River Market’s Arcade Inspires Exhibit

In this day and age the term ‘arcade’ typically brings to mind coin-operated machines featuring Pac Man. However, the word also denotes an arch or arc, which describes the key-feature of 20th century European marketplaces.

Scheduled to be completed in the fall of 2013, Little Rock’s newest River Market addition has been dubbed, “The Arcade.” Although this space won’t house rows of games, it will serve multiple purposes. The joint project between Moses Tucker Real Estate and The Central Arkansas Library System will include a theatre, office spaces for the Little Rock Film Festival, and even a restaurant.

During the groundbreaking last fall postcards were handed out that depicted Little Rock’s original arcade building.

Shannon Lausch, an archivist for the Center for Arkansas History and Culture (CAHC), was inspired by that postcard.

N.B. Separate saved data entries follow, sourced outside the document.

Lemma run_competitors k l xs cur :
  epoch l < u32_max -> accept_after l cur = Ok tt -> (forall d, d ∈ xs -> accept_after l d = Ok tt) ->
  run_pushes (mkChain (k ++ [l; cur])) xs = Ret (mkChain (k ++ [l; fold_left better xs cur])).
Proof.
  intros He. revert cur. induction xs as [|d xs IH]; intros cur Hc Hx; simpl; [done|].
  destruct (push_competitor k l cur d He Hc) as [r ->]; [apply Hx; left|]. simpl. apply IH.
  - unfold better. destruct (str_leb _ _); [done|apply Hx; left].
  - intros x Hin. apply Hx. by right.
Qed.

Lemma fold_better xs cur :
  let w := fold_left better xs cur in
  w ∈ cur :: xs /\ forall d, d ∈ cur :: xs -> str_leb (desc_hash w) (desc_hash d) = true.
Proof.
  cbv zeta. revert cur. induction xs as [|d xs IH]; intros cur; simpl.
  - split; [left|]. intros d ->%list_elem_of_singleton. apply str_leb_refl.
  - destruct (IH (better cur d)) as [Hin Hmin].
    assert (str_leb (desc_hash (better cur d)) (desc_hash cur) = true /\
            str_leb (desc_hash (better cur d)) (desc_hash d) = true /\ (better cur d = cur \/ better cur d = d))
      as (H1 & H2 & H3).
    { unfold better. destruct (str_leb (desc_hash cur) (desc_hash d)) eqn:Hle.
      - split_and!; [apply str_leb_refl|done|by left].
      - split_and!; [by apply str_leb_total|apply str_leb_refl|by right]. }
    split.
    + apply elem_of_cons in Hin as [->|Hin]; [|set_solver]. destruct H3 as [-> | ->]; set_solver.
    + intros x Hx. rewrite !elem_of_cons in Hx.
      destruct Hx as [->|[->|Hx]]; [..|apply Hmin; by right];
        (eapply str_leb_trans; [apply Hmin; left|done]).
Qed.

(** C34. Competing changes settle: when several admins change the group on the
    same descriptor, every chain that holds that descriptor as its newest and
    receives those changes, in any order and however often, ends with the same
    one on top, the one with the smallest hash (provided their hashes
    differ). *)
Theorem group_converges (c : Chain) (l : Descriptor) (ds : list Descriptor) :
  chain_ok c -> latest c = Ret l -> epoch l < u32_max -> ds <> [] ->
  (forall d, d ∈ ds -> accept_after l d = Ok tt) ->
  (forall d d', d ∈ ds -> d' ∈ ds -> desc_hash d = desc_hash d' -> d = d') ->
  exists win, win ∈ ds /\ (forall d, d ∈ ds -> str_leb (desc_hash win) (desc_hash d) = true) /\
    forall xs, (forall d, d ∈ xs <-> d ∈ ds) -> run_pushes c xs = Ret (mkChain (kept c ++ [win])).
Proof.
  intros Hc Hl He Hne Hall Hinj. destruct (kept_last c l Hc Hl) as [k Hk].
  destruct ds as [|d0 ds]; [done|]. destruct (fold_better ds d0) as [Hwin Hmin].
  exists (fold_left better ds d0). split_and!; [done|done|]. intros xs Hxs.
  destruct xs as [|x xs]; [exfalso; specialize (Hxs d0); set_solver|]. simpl.
  destruct (push_ok c x l Hc Hl) as (c' & r & Hp & _ & Hr).
  assert (accept_after l x = Ok tt) as Hx by (apply Hall, Hxs; left).
  assert (c' = mkChain (k ++ [l; x])) as ->.
  { pose proof Hx as [Hd Hf]%accept_after_spec. unfold push in Hp. rewrite Hl in Hp. simpl in Hp.
    rewrite bool_decide_eq_true_2 in Hp by apply Hf. pose proof (fl_epoch _ _ Hf) as Ex. simpl in Hp.
    rewrite (proj2 (Z.ltb_ge _ _)), (proj2 (Z.leb_gt _ _)), Hx in Hp by (rewrite Ex; ulia).
    injection Hp as <- _. change (extended c x = mkChain (k ++ [l; x])).
    by rewrite extended_kept, Hk, <- app_assoc by done. }
  rewrite Hp. simpl. rewrite run_competitors; [|done|done|intros d Hd; apply Hall, Hxs; by right].
  assert (fold_left better xs x = fold_left better ds d0) as ->; [|by rewrite Hk, <- app_assoc].
  destruct (fold_better xs x) as [Hwin' Hmin']. apply Hinj; [exact (proj1 (Hxs _) Hwin')|done|].
  apply str_leb_antisym; [exact (Hmin' _ (proj2 (Hxs _) Hwin))|exact (Hmin _ (proj1 (Hxs _) Hwin'))].
Qed.

(** ** A fork that went on never heals *)

(** Below the newest descriptor a chain holds only older ones of the group. *)
Lemma linked_older ds l d :
  (forall i a b, (ds ++ [l]) !! i = Some a -> (ds ++ [l]) !! S i = Some b -> linked a b) ->
  d ∈ ds -> gid d = gid l /\ epoch d < epoch l.
Proof.
  revert l. induction ds as [|x ds IH] using rev_ind; intros l Hlink Hd; [set_solver|].
  assert (linked x l) as [[Hg _ _ _ _] He].
  { apply (Hlink (length ds)).
    - rewrite <- app_assoc. by apply list_lookup_middle.
    - rewrite lookup_app_r; rewrite length_app; simpl; [|lia].
      by replace (S (length ds) - (length ds + 1))%nat with O by lia. }
  apply elem_of_app in Hd as [Hd| ->%list_elem_of_singleton]; [|split; [done|lia]].
  destruct (IH x) as [Hgx Hex]; [|done|split; [congruence|lia]].
  intros i a b Ha Hb. apply (Hlink i); by apply lookup_app_l_Some.
Qed.

Lemma chain_older c l d :
  chain_ok c -> latest c = Ret l -> d ∈ items c -> gid d = gid l /\ (d = l \/ epoch d < epoch l).
Proof.
  intros Hc Hl Hd. destruct (chain_latest c Hc) as (pre & l' & Hi & Hl'). assert (l' = l) as -> by congruence.
  destruct Hc as [_ _ Hlink]. rewrite Hi in *. apply elem_of_app in Hd as [Hd| ->%list_elem_of_singleton].
  - destruct (linked_older pre l d Hlink Hd). split; [done|by right].
  - split; [done|by left].
Qed.

Lemma push_all_known c l ds :
  latest c = Ret l -> (forall d, d ∈ ds -> push c d = Ret (c, Ok Known)) -> push_all c ds = Ret (c, Ok false).
Proof.
  intros Hl Hk. unfold push_all. rewrite Hl. simpl.
  assert (push_loop c ds = Ret (c, None)) as ->.
  { induction ds as [|d ds IH]; [done|]. simpl. rewrite Hk by left. simpl. apply IH. intros x Hx. apply Hk. by right. }
  simpl. rewrite Hl. simpl. by rewrite bool_decide_eq_true_2.
Qed.

Lemma forked_known a b la lb d :
  chain_ok b -> latest a = Ret la -> latest b = Ret lb ->
  gid la = gid lb -> epoch la = epoch lb -> epoch la <= u32_max -> prev_hash la <> prev_hash lb ->
  d ∈ items b -> push a d = Ret (a, Ok Known).
Proof.
  intros Hb Hla Hlb Hg He Hmax Hp Hd. destruct (chain_older b lb d Hb Hlb Hd) as [Hgd Hor].
  unfold push. rewrite Hla. simpl. rewrite bool_decide_eq_true_2 by congruence. simpl.
  assert (epoch d <= epoch la) as Hle by (destruct Hor as [->|]; lia).
  rewrite (proj2 (Z.ltb_ge _ _)), (proj2 (Z.leb_le _ _)) by ulia.
  destruct (_ || _) eqn:Hk; [done|]. apply orb_false_iff in Hk as [Hk%Z.ltb_ge _].
  destruct Hor as [->|]; [|lia]. by rewrite bool_decide_eq_false_2.
Qed.

(** C37. The tie-break cannot heal a fork that went on: once two chains of a group
    have the same epoch but grew from different descriptors one epoch earlier,
    exchanging everything they hold changes neither, and each side is told that
    there is nothing new.  Two admins who each make two changes before they hear
    of each other reach this state, with honest devices. *)
Theorem fork_never_heals (a b : Chain) (la lb : Descriptor) :
  chain_ok a -> chain_ok b -> latest a = Ret la -> latest b = Ret lb ->
  gid la = gid lb -> epoch la = epoch lb -> epoch la <= u32_max -> prev_hash la <> prev_hash lb ->
  push_all a (items b) = Ret (a, Ok false) /\ push_all b (items a) = Ret (b, Ok false).
Proof.
  intros Ha Hb Hla Hlb Hg He Hmax Hp. split; eapply push_all_known; try done; intros d Hd.
  - by apply (forked_known a b la lb).
  - apply (forked_known b a lb la); (done || lia || congruence).
Qed.

(** ** The byte form of a descriptor *)

Record member_wf (m : Member) : Prop := {
  mw_id : length (m_id m) = 32%nat /\ bytes_ok (m_id m);
  mw_hint : text_ok (m_hint m) /\ str_len (m_hint m) <= MAX_HINT_BYTES;
}.

Lemma rd_member_app m b : member_wf m -> rd_member (member_bytes m ++ b) = Some (m, b).
Proof.
  intros [[Hid _] [Ht Hl]]. pose proof (str_len_nonneg (m_hint m)). unfold MAX_HINT_BYTES in Hl.
  unfold rd_member, member_bytes. rewrite <- !app_assoc, rd_app by done. simpl.
  assert (role_from_code (role_code (m_role m)) = Some (m_role m)) as -> by (by destruct (m_role m)). simpl.
  rewrite Z.mod_small by lia. unfold MAX_HINT_BYTES. rewrite (proj2 (Z.ltb_ge _ _)) by lia.
  rewrite rd_text_app by done. by destruct m.
Qed.

Lemma rd_member_inv b m r :
  bytes_ok b -> rd_member b = Some (m, r) -> b = member_bytes m ++ r /\ member_wf m /\ bytes_ok r.
Proof.
  intros Hok. unfold rd_member. field_bytes id b1 Hid Hokid. field_u8 rc b2 Hrc.
  destruct (role_from_code rc) as [ro|] eqn:Hro; [|done]. cbn [mbind option_bind]. field_u8 hl b3 Hhl.
  destruct (Z.ltb_spec MAX_HINT_BYTES hl) as [|Hmax]; [done|]. field_text hint b4 Ht Hl. intros [= <- <-].
  pose proof (str_len_nonneg hint). assert (str_len hint = hl) as <- by lia.
  split_and!; [|split; [done|by split]|done]. unfold member_bytes; simpl.
  assert (role_code ro = rc) as ->.
  { unfold role_from_code in Hro. destruct (Z.eqb_spec rc 0), (Z.eqb_spec rc 1); simplify_eq; done. }
  rewrite Z.mod_small by lia. by rewrite <- !app_assoc.
Qed.

Lemma reads_member : reads rd_member member_bytes member_wf.
Proof. split; [exact rd_member_app|exact rd_member_inv]. Qed.

(** The descriptors that have a byte form. *)
Record desc_wf (d : Descriptor) : Prop := {
  dw_sizes : length (gid d) = 16%nat /\ length (prev_hash d) = 32%nat /\ length (signer d) = 32%nat
             /\ length (sig d) = 64%nat;
  dw_bytes : bytes_ok (gid d) /\ bytes_ok (prev_hash d) /\ bytes_ok (signer d) /\ bytes_ok (sig d);
  dw_ints : 0 < epoch d <= u32_max /\ in_u64 (created_ms d);
  dw_name : text_ok (d_name d);
  dw_members : Forall member_wf (members d);
  dw_shape : shape d;
}.

Lemma rd_descriptor_encode d : desc_wf d -> rd_descriptor (desc_encode d) = Some d.
Proof.
  intros [(L1 & L2 & L3 & L4) _ [He Hc] Hn Hm Hs]. pose proof (sh_name _ Hs) as Hnl. pose proof (sh_count _ Hs) as Hmc.
  unfold rd_descriptor, desc_encode, signed_part, MAX_NAME_BYTES, MAX_MEMBERS in *. rewrite <- !app_assoc.
  cbn [app rd_u8 mbind option_bind]. rewrite Z.eqb_refl. cbn [negb].
  rewrite rd_app by done. cbn [mbind option_bind].
  rewrite rd_u32_app by ulia. cbn [mbind option_bind]. rewrite rd_u64_app by ulia. cbn [mbind option_bind].
  rewrite rd_app by done. cbn [mbind option_bind].
  rewrite rd_u16_app by ulia. cbn [mbind option_bind].
  rewrite (proj2 (Z.eqb_neq _ _)), (proj2 (Z.ltb_ge _ _)) by lia. cbn [orb].
  rewrite rd_text_app by done. cbn [mbind option_bind rd_u8]. unfold zlen. rewrite Z.mod_small by lia.
  rewrite (proj2 (Z.eqb_neq _ _)), (proj2 (Z.ltb_ge _ _)) by lia. cbn [orb].
  rewrite Nat2Z.id, (rd_list_app _ _ _ rd_member_app) by done. cbn [mbind option_bind].
  rewrite rd_app by done. cbn [mbind option_bind]. rewrite <- (app_nil_r (sig d)), rd_app by done.
  cbn [mbind option_bind rd_done length Nat.eqb negb orb]. rewrite (proj2 (Z.eqb_neq _ _)) by lia.
  by destruct d.
Qed.

Lemma rd_descriptor_inv b d :
  bytes_ok b -> rd_descriptor b = Some d ->
  b = desc_encode d /\ (check_shape d = Ok tt -> desc_wf d).
Proof.
  intros Hok. unfold rd_descriptor.
  field_u8 v b1 Rv. destruct (Z.eqb_spec v DESCRIPTOR_VERSION) as [->|]; [|done]. cbn [negb].
  field_bytes g b2 Lg Og. field_int ep b3 Rep. field_int cr b4 Rcr. field_bytes ph b5 Lp Op. field_int nl b6 Rnl.
  destruct ((nl =? 0) || _) eqn:Hnl; [done|]. field_text nm b7 Hnm Ln. field_u8 n b8 Rn. destruct ((n =? 0) || _) eqn:Hn; [done|].
  destruct (rd_list rd_member (Z.to_nat n) b8) as [[ms b9]|] eqn:H9; [|done]. cbn [mbind option_bind].
  apply (rd_list_inv _ _ _ reads_member) in H9 as (-> & Lm & Hms & Hok9); [|done]. clear Hok.
  field_bytes sn b10 Ls Os. field_bytes sg b11 Lsg Osg.
  destruct (rd_done b11) eqn:Hnil; [|done]. apply rd_done_true in Hnil as ->. cbn [negb orb].
  destruct (Z.eqb_spec ep 0); [done|]. intros [= <-].
  assert (str_len nm = nl) as <- by (pose proof (str_len_nonneg nm); lia).
  split.
  - unfold desc_encode, signed_part. cbn [gid epoch d_name created_ms prev_hash members signer sig]. unfold zlen.
    rewrite Lm, Z2Nat.id, Z.mod_small, app_nil_r by lia.
    by rewrite <- !app_assoc.
  - intros Hsh. change (256 ^ Z.of_nat 4) with 4294967296 in Rep.
    change (256 ^ Z.of_nat 8) with 18446744073709551616 in Rcr.
    split; cbn; [done|done|split; ulia|done|done|by apply check_shape_spec].
Qed.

She turned to the archives to find information on this former landmark of Little Rock. “The postcard show[ed] the arcade building and so that’s kind of what made me think, ‘I wonder what we have about it.’”

Her fruitful search turned up a series of architectural drawings of the original ‘City Market and Arcade’ building, which was constructed in 1914, nearly a hundred years ago.

The blueprints gave Lausch the motivation she needed to delve further. In her free time she would see what else she could find on her growing project.

She explained: “Most of what archivists do is actually process the collection and leave others to do stuff like this. […] We’ll do side projects like these to illustrate our holdings.”

Her side project eventually snowballed into a historical investigation. Beyond the blueprints and a few construction photographs, Lausch was left without a concrete time-line. “I really had to do some digging to find out more information about it. […] I’ve had to go to other archives and repositories and dig for a little more information.”

Once the information began to fit together, Lausch realized she had the workings of a valuable public exhibit. “We applied for a grant from the Arkansas Humanities Council to do some exhibit planning as well as figuring out how to design the exhibit.”

Since receiving the 1,000 dollar grant, a committee has been put together to work through the details of the exhibit. Currently the committee is talking with Moses Tucker Real Estate to see about placing the exhibit in the lobby of the new arcade.

The display will include the blueprints as well as photographs of construction scenes. A narrative of Little Rock’s social scene will also be a part of the set-up. The building marks modern strides for the city as Lausch said, “It’s representative of Little Rock’s transformation from a River Town to a city.”

The original structure covered the entire 600 block of Louisiana Street, and its grand opening was no less exuberant. Lausch explained: “When the building opened up […] there was this entire festival surrounding it and there was a lot of fanfare. “

The technology and design of the building were extremely modern for the turn of the century. In the archives of The Arkansas Catholic, Little Rock’s official Catholic newspaper, The Southern Guardian boasts in its January 31, 1914 issue: “There will be more than 100 market stalls, three-fourths of which will have refrigerator appliances of the latest and most sanitary designs. […] The City and Market Arcade is indeed a great feature in the growth of the flourishing City of Roses.”

Initially the building was destined a market hub catering to the city’s grocery needs. Lausch said, “It was a place people could go to buy groceries. You had all these different people in there so you could compare prices.”

As time progressed the building morphed into a recognizable modern mall. The focus went from food to other merchandise such as musical instruments and hardware needs.

Whether housing food or retail goods, the most prominent feature of the building throughout its existence was the open-ended, arched passageway that bisected the building.

The building was demolished in 1960 to become the site of the Downtowner Motor Inn. In 2004 the Inn was demolished and since then the space has served as a parking lot.

Unfortunately today it’s difficult to find many people who remember the building in its hey-day. Those around with vivid memories of the structure whom Lausch has interviewed consistently comment on the white ceramic tiles and the arched ceiling that were distinctive to its form.

The structure was once a hub in Little Rock, and its history is rich enough to share in this future exhibit. Lausch is excited to get the community involved with its own bit of local history via the exhibit.

Originally from the Chicago area, she marvels in the colorful history of Little Rock that she’s found in the stories of buildings as well as prominent people who call this city home. She said of the city: “People are really passionate about their history [here]. In this project people that I’ve talked to are really enthusiastic even if they’re not in the history business.”